2. From outside the arts, the world looks very different from how it looks inside the arts. And, above all, the arts look very different.
3. There's even a literature partly about the arts, written by people in the outside world, including such widely read items as the Richard Florida book I mentioned above, and John Seabrook's Nobrow. People in the arts don't seem to know these books. Certainly they're not cited very often, even in the middle of debates where what they say is directly to the point.
4. People in the arts don't pay enough attention to what people outside the arts think.
5. People in the arts need to pay close attention to what people outside the arts think. Because if you don't have enough audience, or enough funding, or enough advocacy...well, we can all connect the dots ourselves.
But people in the arts are, in my experience, far too focused on inside-the-arts thinking. They (including me) talk, talk, talk about how to engage a new audience, without spending enough time considering what that new audience is really like.
Quotation of the day:
"Most orchestras have got to do something to lower the age of their audience, or they're going to be in big trouble in a few years."
-- Gary Bongiovanni,
editor of Pollstar, the trade publication for pop music
tours, quoted in a New York Times piece about
how some orchestras are starting to include alternative rock on their pops
concerts.
Granted, Bongiovanni is talking about pops concerts, and where pops concerts are concerned, orchestras really do seem to be addressing the problem Bongiovanni raises. But look at the forthright way he states the problem. Do orchestras ever talk like that? This is yet another example of how things in classical music that we walk on eggs to talk about, get addressed in plain English when they come up elsewhere in the world.

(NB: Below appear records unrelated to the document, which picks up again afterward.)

(* ===== verification/Utilities.v ===== *)
(** * Utilities and the bulk-transfer program

    [src/alfalfa/src/util/swrite.cc] and [timestamp.cc], and the loop of
    [src/alfalfa/src/examples/sproutbt2.cc], which keeps a Sprout connection
    filled.  System calls are arguments. *)

From S2P Require Import Prelude Double NetworkConnection ConnectionProps SproutConnection SproutProps.

(** ** [swrite] *)

Module Swrite.

(** The kernel: the result of the [i]-th call of [write] for [n] octets *)
Definition kernel : Type := nat → Z → Z.

(** The loop, with the octets written so far *)
Fixpoint loop (fuel : nat) (write : kernel) (i : nat) (str : list Z) (total_bytes_written bytes_to_write : Z) (out : list Z)
    : result (Z * list Z) :=
  if total_bytes_written <? bytes_to_write then
    match fuel with
    | O => Fault OutOfFuel
    | S fuel' =>
        let bytes_written := write i (bytes_to_write - total_bytes_written) in
        if bytes_written <=? 0 then Ok (-1, out)
        else
          loop fuel' write (S i) str (total_bytes_written + bytes_written) bytes_to_write
            (out ++ take (Z.to_nat bytes_written) (drop (Z.to_nat total_bytes_written) str))
    end
  else Ok (0, out).

(** A negative length stands for that of the string. *)
Definition swrite (write : kernel) (str : list Z) (len : Z) : result (Z * list Z) :=
  let bytes_to_write := if 0 <=? len then len else zlen str in
  loop (Z.to_nat bytes_to_write) write 0 str 0 bytes_to_write [].

End Swrite.

(** ** [timestamp] *)

Module Timestamp.

Record t : Set := mk { millis_cache : Z; millis_offset : Z }.

Definition initial : t := mk (u64 (-1)) (u64 (-1)).

(** [clock_gettime], nothing when it fails *)
Definition freeze_timestamp (clock : option (Z * Z)) (s : t) : t :=
  match clock with
  | Some (sec, nsec) => mk (u64 (Z.quot nsec 1000000 + u64 sec * 1000)) (millis_offset s)
  | None => s
  end.

Definition frozen_timestamp (clock : option (Z * Z)) (s : t) : Z * t :=
  let s :=
    if millis_cache s =? u64 (-1) then
      let s := freeze_timestamp clock s in mk (millis_cache s) (u64 (millis_cache s - 1000))
    else s in
  (u64 (millis_cache s - millis_offset s), s).

(** The same once the clock was frozen *)
Definition timestamp (s : t) : Z := u64 (millis_cache s - millis_offset s).

End Timestamp.

(** ** [sproutbt2] *)

Module Sproutbt2.

(** The packets of one transmission: their sizes and times to the next *)
Fixpoint burst (fuel : nat) (fallback_interval bytes_to_send : Z) : result (list (Z * Z)) :=
  match fuel with
  | O => Fault OutOfFuel
  | S fuel' =>
      let this_packet_size := Z.min 1440 bytes_to_send in
      let bytes_to_send := to_int (bytes_to_send - this_packet_size) in
      assert_that (0 <=? bytes_to_send) "bytes_to_send >= 0";;
      if this_packet_size <? 0 then Fault (Thrown "std::length_error")
      else
        let time_to_next := if bytes_to_send =? 0 then fallback_interval else 0 in
        if 0 <? bytes_to_send then
          l ← burst fuel' fallback_interval bytes_to_send;
          Ok ((this_packet_size, time_to_next) :: l)
        else Ok [(this_packet_size, time_to_next)]
  end.

Definition burst_fuel (bytes_to_send : Z) : nat := S (Z.to_nat (bytes_to_send / 1440)).

Section round.
Context `{DeliveryModel, ForecastCodec}.

Definition fallback (server : bool) : Z := if server then 20 else 50.

(** The sending part of a round: what is sent, and the time of the next
    transmission *)
Definition send_round (now : Z) (sendto : list Z → bool) (server : bool) (time_of_next_transmission : Z) (s : SproutConnection.t)
    : result (list (Z * Z) * Z * SproutConnection.t) :=
  '(w, s) ← SproutConnection.window_size now s;
  let bytes_to_send := if server then 0 else w in
  if (0 <? bytes_to_send) || (time_of_next_transmission <=? now) then
    packets ← burst (burst_fuel bytes_to_send) (fallback server) bytes_to_send;
    s ← for_each packets
          (fun '(size, ttn) s =>
             '(_, s) ← SproutConnection.send now sendto (replicate (Z.to_nat size) 120) ttn s; Ok s) s;
    Ok (packets, Z.max (u64 (now + fallback server)) time_of_next_transmission, s)
  else Ok ([], time_of_next_transmission, s).

(** The time to wait in [select] *)
Definition wait_time (now time_of_next_transmission : Z) : Z :=
  let wait := to_int (u64 (time_of_next_transmission - now)) in
  if wait <? 0 then 0 else if 10 <? wait then 10 else wait.
End round.

End Sproutbt2.

(** ** Properties *)

Module UtilitiesTheorems.
Import ConnectionTheorems SproutTheorems.

(** A kernel that writes at most what it is asked to *)
Definition honest_kernel (write : Swrite.kernel) : Prop := ∀ i n, 0 < n → write i n ≤ n.

Lemma loop_spec fuel write i str total out : honest_kernel write →
  0 ≤ total ≤ zlen str → (Z.to_nat (zlen str - total) ≤ fuel)%nat → out = take (Z.to_nat total) str →
  safe (Swrite.loop fuel write i str total (zlen str) out) (fun '(ret, out) =>
    ret = 0 ∧ out = str
    ∨ ret = -1 ∧ ∃ k j, out = take k str ∧ (k < length str)%nat ∧ write j (zlen str - Z.of_nat k) ≤ 0).
Proof.
  intros Hk. revert i total out. induction fuel as [|fuel IH]; intros i total out Ht Hf Hout; cbn [Swrite.loop];
    destruct (Z.ltb_spec total (zlen str)) as [Hlt|Hge]; try lia;
    try (apply wp_ok; left; subst out; split; [done|]; apply take_ge; unfold zlen in *; lia).
  cbv zeta. set (n := write i (zlen str - total)). pose proof (Hk i (zlen str - total) ltac:(lia)) as Hn. fold n in Hn.
  destruct (Z.leb_spec n 0) as [Hle|Hpos].
  - apply wp_ok. right. split; [done|]. exists (Z.to_nat total), i. split_and!; [done|unfold zlen in *; lia|].
    by rewrite Z2Nat.id by lia.
  - apply IH; [lia|lia|]. subst out. replace (Z.to_nat (total + n)) with (Z.to_nat total + Z.to_nat n)%nat by lia.
    apply take_take_drop.
Qed.

(** [swrite] ends; it returns zero when it has written the whole string,
    every octet once and in order, however the kernel splits it, and minus
    one with a proper prefix written when a call wrote nothing. *)
Theorem swrite_writes_all write str : honest_kernel write →
  safe (Swrite.swrite write str (-1)) (fun '(ret, out) =>
    ret = 0 ∧ out = str
    ∨ ret = -1 ∧ ∃ k j, out = take k str ∧ (k < length str)%nat ∧ write j (zlen str - Z.of_nat k) ≤ 0).
Proof.
  intros Hk. unfold Swrite.swrite. change (0 <=? -1) with false. pose proof (zlen_nonneg str). apply loop_spec; [done|lia|lia|done].
Qed.

Lemma swrite_writes_all_witness :
  Swrite.swrite (fun i n => Z.min n 2) [1; 2; 3; 4; 5] (-1) = Ok (0, [1; 2; 3; 4; 5])
  ∧ safe (Swrite.swrite (fun i n => Z.min n 2) [1; 2; 3; 4; 5] (-1)) (fun '(ret, out) =>
      ret = 0 ∧ out = [1; 2; 3; 4; 5] ∨ ret = -1 ∧ ∃ k (j : nat), out = take k [1; 2; 3; 4; 5] ∧ (k < 5)%nat
        ∧ Z.min (5 - Z.of_nat k) 2 ≤ 0).
Proof.
  split; [vm_compute; reflexivity|].
  exact (swrite_writes_all (fun i n => Z.min n 2) [1; 2; 3; 4; 5] ltac:(intros i n Hn; cbv beta; lia)).
Defined.

(** *** The bursts of [sproutbt2] *)

(** Full packets that announce the next at once, then the last one *)
Lemma first_timestamp clock : ∃ ts, Timestamp.frozen_timestamp (Some clock) Timestamp.initial = (1000, ts) ∧ Timestamp.timestamp ts = 1000.
Proof.
  destruct clock as [sec nsec]. unfold Timestamp.frozen_timestamp.
  change (Timestamp.millis_cache Timestamp.initial =? u64 (-1)) with true. unfold Timestamp.freeze_timestamp, Timestamp.timestamp.
  cbv zeta. cbn [Timestamp.millis_cache Timestamp.millis_offset]. generalize (Z.quot nsec 1000000 + u64 sec * 1000). intros x.
  assert (u64 (u64 x - u64 (u64 x - 1000)) = 1000) as Ht.
  { unfold uwrap. rewrite Zminus_mod_idemp_r. by replace (x mod 2 ^ 64 - (x mod 2 ^ 64 - 1000)) with 1000 by lia. }
  rewrite Ht. eexists. split; [done|exact Ht].
Qed.

Definition burst_shape (fallback bytes : Z) (l : list (Z * Z)) : Prop :=
  ∃ full size, l = replicate full (1440, 0) ++ [(size, fallback)]
    ∧ bytes = 1440 * Z.of_nat full + size ∧ 0 ≤ size ≤ 1440 ∧ (0 < bytes → 0 < size).

Lemma burst_spec fuel fallback bytes : 0 ≤ bytes < 2 ^ 31 → (Z.to_nat (bytes / 1440) < fuel)%nat →
  safe (Sproutbt2.burst fuel fallback bytes) (burst_shape fallback bytes).
Proof.
  revert bytes. induction fuel as [|fuel IH]; intros bytes Hb Hf; [lia|]. cbn [Sproutbt2.burst].
  rewrite to_int_small by lia. rewrite (proj2 (Z.leb_le _ _)) by lia. cbn [assert_that mbind result_bind].
  rewrite (proj2 (Z.ltb_ge _ 0)) by lia. destruct (Z.ltb_spec 0 (bytes - Z.min 1440 bytes)) as [Hmore|Hlast].
  - replace (Z.min 1440 bytes) with 1440 by lia. rewrite (proj2 (Z.eqb_neq _ _)) by lia.
    apply wp_bind. eapply wp_weaken; [apply IH; [lia|]|].
    + replace bytes with (bytes - 1440 + 1 * 1440) in Hf by lia. rewrite Z.div_add in Hf by lia.
      pose proof (Z.div_pos (bytes - 1440) 1440). lia.
    + intros l (full & size & -> & Hsum & Hsize & Hpos). apply wp_ok. exists (S full), size.
      split; [done|]. lia.
  - rewrite (proj2 (Z.eqb_eq _ _)) by lia. apply wp_ok. exists 0%nat, bytes. rewrite Z.min_r by lia.
    split; [done|]. lia.
Qed.

Section round.
Context `{model : DeliveryModel, !DeliveryLaws, ForecastCodec}.

Lemma to_int_range n : - 2 ^ 31 ≤ to_int n < 2 ^ 31.
Proof. unfold to_int. pose proof (Z.mod_pos_bound (n + 2 ^ 31) (2 ^ 32)). lia. Qed.

Lemma to_int_fold (q : list (list Z * Z)) n : - 2 ^ 31 ≤ n < 2 ^ 31 →
  - 2 ^ 31 ≤ fold_left (fun n '(d, _) => to_int (n - zlen d)) q n < 2 ^ 31.
Proof.
  revert n. induction q as [|[d t] q IH]; intros n Hn; [done|]. cbn [fold_left]. apply IH, to_int_range.
Qed.

Lemma window_nonneg now s :
  wp not_fuel (SproutConnection.window_size now s) (fun '(w, s') => 0 ≤ w < 2 ^ 31 ∧ keeps_queue s s').
Proof.
  unfold SproutConnection.window_size. apply wp_bind. eapply wp_weaken; [apply decrement_spec|].
  intros s1 Hs1. do 2 (apply wp_bind; eapply wp_weaken; [apply vec_get_fuel|]; intros ? _). split; [|exact Hs1].
  match goal with |- context [fold_left _ ?q (to_int ?n)] => pose proof (to_int_fold q (to_int n) (to_int_range n)) as Hr end.
  set (m := fold_left _ _ _) in *. destruct (Z.ltb_spec m 0); lia.
Qed.

Lemma send_all_spec now sendto (packets : list (Z * Z)) s : 0 ≤ now < 2 ^ 63 → clock_ok s →
  wp not_fuel (for_each packets
    (fun '(size, ttn) s => '(_, s) ← SproutConnection.send now sendto (replicate (Z.to_nat size) 120) ttn s; Ok s) s) clock_ok.
Proof.
  intros Hnow. revert s. induction packets as [|[size ttn] packets IH]; intros s Hs; cbn [for_each]; [done|].
  apply wp_bind. apply wp_bind. eapply wp_weaken; [by apply send_spec|]. intros [d s1] [_ Hc]. apply wp_ok. by apply IH, Hc.
Qed.

(** A round of [sproutbt2] ends: a client sends as many octets as the
    window of the connection allows, in packets of 1440 octets of which only
    the last announces a pause; a server, or a client with a closed window
    whose time has come, sends one empty packet; and the next transmission
    is at least an interval away. *)
Theorem sproutbt2_fills_window now sendto server next s : 0 ≤ now < 2 ^ 63 → clock_ok s →
  wp not_fuel (Sproutbt2.send_round now sendto server next s) (fun '(packets, next', s') => clock_ok s' ∧
    ∃ w, (fst <$> SproutConnection.window_size now s) = Ok w ∧
      let bytes := if server then 0 else w in
      if (0 <? bytes) || (next <=? now)
      then burst_shape (Sproutbt2.fallback server) bytes packets ∧ next' = Z.max (now + Sproutbt2.fallback server) next
      else packets = [] ∧ next' = next).
Proof.
  intros Hnow Hs. unfold Sproutbt2.send_round. pose proof (window_nonneg now s) as Hw.
  destruct (SproutConnection.window_size now s) as [[w s1]|f]; [|exact Hw]. destruct Hw as [Hw [_ Hc]]. specialize (Hc Hs).
  cbn [mbind result_bind]. cbv zeta. set (bytes := if server then 0 else w).
  assert (0 ≤ bytes < 2 ^ 31) as Hb by (subst bytes; destruct server; lia).
  destruct ((0 <? bytes) || (next <=? now)) eqn:Hsend.
  - apply wp_bind. eapply safe_wp; [apply (burst_spec (Sproutbt2.burst_fuel bytes)); [done|unfold Sproutbt2.burst_fuel; lia]|].
    intros packets Hp. apply wp_bind. eapply wp_weaken; [by apply send_all_spec|]. intros s2 Hs2. apply wp_ok.
    split; [done|]. exists w. split; [done|]. fold bytes. rewrite Hsend. split; [done|].
    assert (u64 (now + Sproutbt2.fallback server) = now + Sproutbt2.fallback server) as ->; [|done].
    apply uwrap_small. unfold Sproutbt2.fallback. destruct server; lia.
  - apply wp_ok. split; [done|]. exists w. split; [done|]. fold bytes. by rewrite Hsend.
Qed.
End round.

#[local] Existing Instance still_model.
#[local] Existing Instance still_laws.
#[local] Existing Instance forecast_codec.

Definition sample_bulk : SproutConnection.t :=
  SproutConnection.mk (Connection.make_client tt 1000 (1, 2)) 0 1000 true 0 0 (mkForecast 0 1000 [0; 0; 0; 0; 0; 2]) [].

Lemma sproutbt2_fills_window_witness : ∃ packets next' s',
  Sproutbt2.send_round 1000 (fun _ => true) false 1040 sample_bulk = Ok (packets, next', s')
  ∧ packets = [(1440, 0); (1440, 50)] ∧ burst_shape 50 2880 packets ∧ next' = 1050.
Proof.
  pose proof (sproutbt2_fills_window 1000 (fun _ => true) false 1040 sample_bulk) as H.
  assert (0 ≤ 1000 < 2 ^ 63) as H1 by (split; [discriminate|reflexivity]).
  assert (clock_ok sample_bulk) as H2 by (vm_compute; discriminate). specialize (H H1 H2).
  destruct (Sproutbt2.send_round 1000 (fun _ => true) false 1040 sample_bulk) as [[[packets next'] s']|f] eqn:E.
  - destruct H as (_ & w & Hw & H).
    assert ((fst <$> SproutConnection.window_size 1000 sample_bulk) = Ok 2880) as Hw' by (vm_compute; reflexivity).
    rewrite Hw' in Hw. injection Hw as <-. exists packets, next', s'. split; [reflexivity|].
    split; [|exact H].
    assert ((fun r => fst (fst r)) <$> Sproutbt2.send_round 1000 (fun _ => true) false 1040 sample_bulk
      = Ok [(1440, 0); (1440, 50)]) as Hp by (vm_compute; reflexivity).
    rewrite E in Hp. by injection Hp.
  - exfalso. assert ((fun _ => tt) <$> Sproutbt2.send_round 1000 (fun _ => true) false 1040 sample_bulk = Ok tt) as Hp
      by (vm_compute; reflexivity).
    rewrite E in Hp. discriminate Hp.
Defined.
End UtilitiesTheorems.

The problem, by the way, with talking so frankly about orchestras' classical concerts and their audience would be something like this. It's fine to fiddle with pops concerts; they're not part of the orchestra's core mission. The classical concerts, on the other hand, are at the center of that mission, and therefore can't be changed. Which then means it's fairly hard to address some huge problem like the aging of the audience, because the most direct solution -- start doing things younger people might like -- seems to conflict with the untouchable core mission, and therefore can't be contemplated, unless you're only talking about very small changes around the edges of the standard concert format. To change that format in fundamental ways, or to change the programming in fundamental ways -- these things aren't yet allowed. Therefore it's best to state the basic problem very cautiously. If it was hurled at the world in the kind of plain, bold English Gary Bongiovanni used, someone might just jump up and say, "So do something!"